# Mixing with a VR headset



## Phryq (Oct 21, 2017)

So say you're monitor limited... only a single 15"

What about using your phone and streaming the monitor in "VR mode" to have a gigantic screen in front of you?

In theory, it could actually strain your eyes less, because you can focus them 'far away'.

Any thoughts?


----------



## Phryq (Oct 21, 2017)

Maybe 10 years from now, DAWs will be entirely virtual, and you'll be able to sit down at a 3d piano (or any instrument) to virtually input notes, then they'll show up magically on a parchment, in your old northern cottage. When you're ready to play, you can walk over to the next room where your ensemble of performers await you.

But for now I'm only wanting to stick my DAW in front of my face.


----------



## pmcrockett (Oct 21, 2017)

I've had this thought, too, but the screen resolution -- at least on a Vive -- just isn't high enough yet to do the sort of visual detail work you need to do in a DAW. I could see a designed-for-VR DAW environment maybe working on current-gen headsets, but trying to deal with normal desktop apps in VR is currently an unpleasant experience because of the resolution limitations.


----------



## D Halgren (Oct 21, 2017)




----------



## Phryq (Oct 22, 2017)

I guess you'd need a 4k or higher phone? Mine has 1440 x 2560.

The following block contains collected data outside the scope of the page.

Lemma group_keys (entries : list json) :
  forall start days,
    group start entries = Some days ->
    map fst days =
    (map fst start ++ first_seen (map fst start) (dates entries))%list.
Proof.
  induction entries as [| item rest IH]; intros start days;
    cbn [group dates first_seen].
  - intros [= <-]. now rewrite app_nil_r.
  - destruct (date_of item) as [d |]; [| discriminate].
    intros H. rewrite (IH _ _ H), keys_add_item. cbn [first_seen].
    destruct (existsb (String.eqb d) (map fst start)); [reflexivity |].
    rewrite <- app_assoc. cbn [app]. do 2 f_equal.
    apply first_seen_ext. intros x. apply existsb_snoc.
Qed.

Lemma first_seen_fresh (l : list string) :
  forall seen x,
    In x (first_seen seen l) -> existsb (String.eqb x) seen = false.
Proof.
  induction l as [| y rest IH]; intros seen x; cbn [first_seen];
    [intros [] |].
  destruct (existsb (String.eqb y) seen) eqn:Hy; [apply IH |].
  intros [<- | Hin]; [exact Hy |].
  apply IH in Hin. cbn [existsb] in Hin.
  now apply orb_false_iff in Hin.
Qed.

Lemma first_seen_nodup (l : list string) :
  forall seen, NoDup (first_seen seen l).
Proof.
  induction l as [| y rest IH]; intros seen; cbn [first_seen];
    [constructor |].
  destruct (existsb (String.eqb y) seen); [apply IH |].
  constructor; [| apply IH].
  intros Hin. apply first_seen_fresh in Hin. cbn [existsb] in Hin.
  now rewrite String.eqb_refl in Hin.
Qed.

Lemma add_item_filled (d : string) (item : json) :
  forall days,
    Forall (fun day => snd day <> []) days ->
    Forall (fun day => snd day <> []) (add_item days d item).
Proof.
  induction days as [| [d' items] rest IH]; intros H; cbn [add_item].
  - repeat constructor. discriminate.
  - inversion H as [| ? ? Hhead Hrest]; subst.
    destruct (String.eqb d' d); constructor; cbn [snd] in *; auto.
    now destruct items.
Qed.

Lemma group_filled (entries : list json) :
  forall start days,
    Forall (fun day => snd day <> []) start ->
    group start entries = Some days ->
    Forall (fun day => snd day <> []) days.
Proof.
  induction entries as [| item rest IH]; intros start days Hstart;
    cbn [group].
  - now intros [= <-].
  - destruct (date_of item) as [d |]; [| discriminate].
    apply IH. now apply add_item_filled.
Qed.

(** X19.  The days of [daily_forecasts] are the dates of the entries in the
    order in which they first occur, each date once, and no day is empty. *)
Theorem daily_forecasts_days (entries : list json)
  (days : list (string * list json)) :
  daily_forecasts entries = Some days ->
  map fst days = first_seen [] (dates entries) /\
  NoDup (map fst days) /\
  Forall (fun day => snd day <> []) days.
Proof.
  intros H. pose proof (group_keys entries [] days H) as Hkeys.
  cbn [map app] in Hkeys. repeat split.
  - exact Hkeys.
  - rewrite Hkeys. apply first_seen_nodup.
  - now apply (group_filled entries [] days).
Qed.

Lemma daily_forecasts_days_witness :
  map fst
    [("2024-01-01",
       [entry "2024-01-01 09:00:00"; entry "2024-01-01 12:00:00"]);
     ("2024-01-02", [entry "2024-01-02 00:00:00"])]
  = first_seen []
      (dates [entry "2024-01-01 09:00:00"; entry "2024-01-02 00:00:00";
              entry "2024-01-01 12:00:00"]) /\
  NoDup
    (map fst
       [("2024-01-01",
          [entry "2024-01-01 09:00:00"; entry "2024-01-01 12:00:00"]);
        ("2024-01-02", [entry "2024-01-02 00:00:00"])]) /\
  Forall (fun day => snd day <> [])
    [("2024-01-01",
       [entry "2024-01-01 09:00:00"; entry "2024-01-01 12:00:00"]);
     ("2024-01-02", [entry "2024-01-02 00:00:00"])].
Proof.
  apply (daily_forecasts_days
           [entry "2024-01-01 09:00:00"; entry "2024-01-02 00:00:00";
            entry "2024-01-01 12:00:00"]).
  vm_compute. reflexivity.
Defined.

Lemma group_fails (entries : list json) :
  forall start,
    group start entries = None <->
    Exists (fun item => date_of item = None) entries.
Proof.
  induction entries as [| item rest IH]; intros start; cbn [group].
  - split; [discriminate | intros H; inversion H].
  - destruct (date_of item) as [d |] eqn:Hd.
    + rewrite IH. split; [now constructor 2 |].
      intros H. inversion H as [? ? Hitem | ? ? Hrest]; subst;
        [congruence | assumption].
    + split; [now constructor 1 | reflexivity].
Qed.

(** X20.  The loop fails exactly when some entry has no usable time stamp:
    no [dt_txt], one that is not a string, or one without a word in it.  One
    such entry makes the whole forecast fail. *)
Theorem daily_forecasts_fails_iff (entries : list json) :
  daily_forecasts entries = None <->
  Exists (fun item => date_of item = None) entries.
Proof. apply group_fails. Qed.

I guess you'd want at least 1920 x 1080 x 2 (for each eye) to get the same detail of a regular laptop screen?


----------



## pmcrockett (Oct 22, 2017)

Phryq said:


> I guess you'd need a 4k or higher phone? Mine has 1440 x 2560.
> 
> I guess you'd want at least 1920 x 1080 x 2 (for each eye) to get the same detail of a regular laptop screen?


4K per eye might be high enough to pull it off comfortably. For comparison, a Vive is 1080 x 1200 per eye.

The issue is that any window existing in the virtual space can occupy only a fraction of the total available resolution unless it's so giant that you have to move your head around to see all of it. VR also makes individual pixels stand out more because the screens are right up against your eyes and filling your vision instead of off on a monitor three feet from you. It's maybe more helpful to think of VR resolution as being the resolution of your eyes rather than the resolution of a screen.

EDIT: And I guess another issue is that unlike a regular monitor, nothing on a window in a VR space aligns perfectly with the pixel matrix, so there's distortion and aliasing from that, too.


----------



## Gerhard Westphalen (Oct 22, 2017)

I've seen this before in some YouTube video but I don't remember where. I remember the resolution of the "monitor" was quite low (maybe fitting 6 lines of text). 

Combine this with something like Waves Nx and you can work in a closet.


----------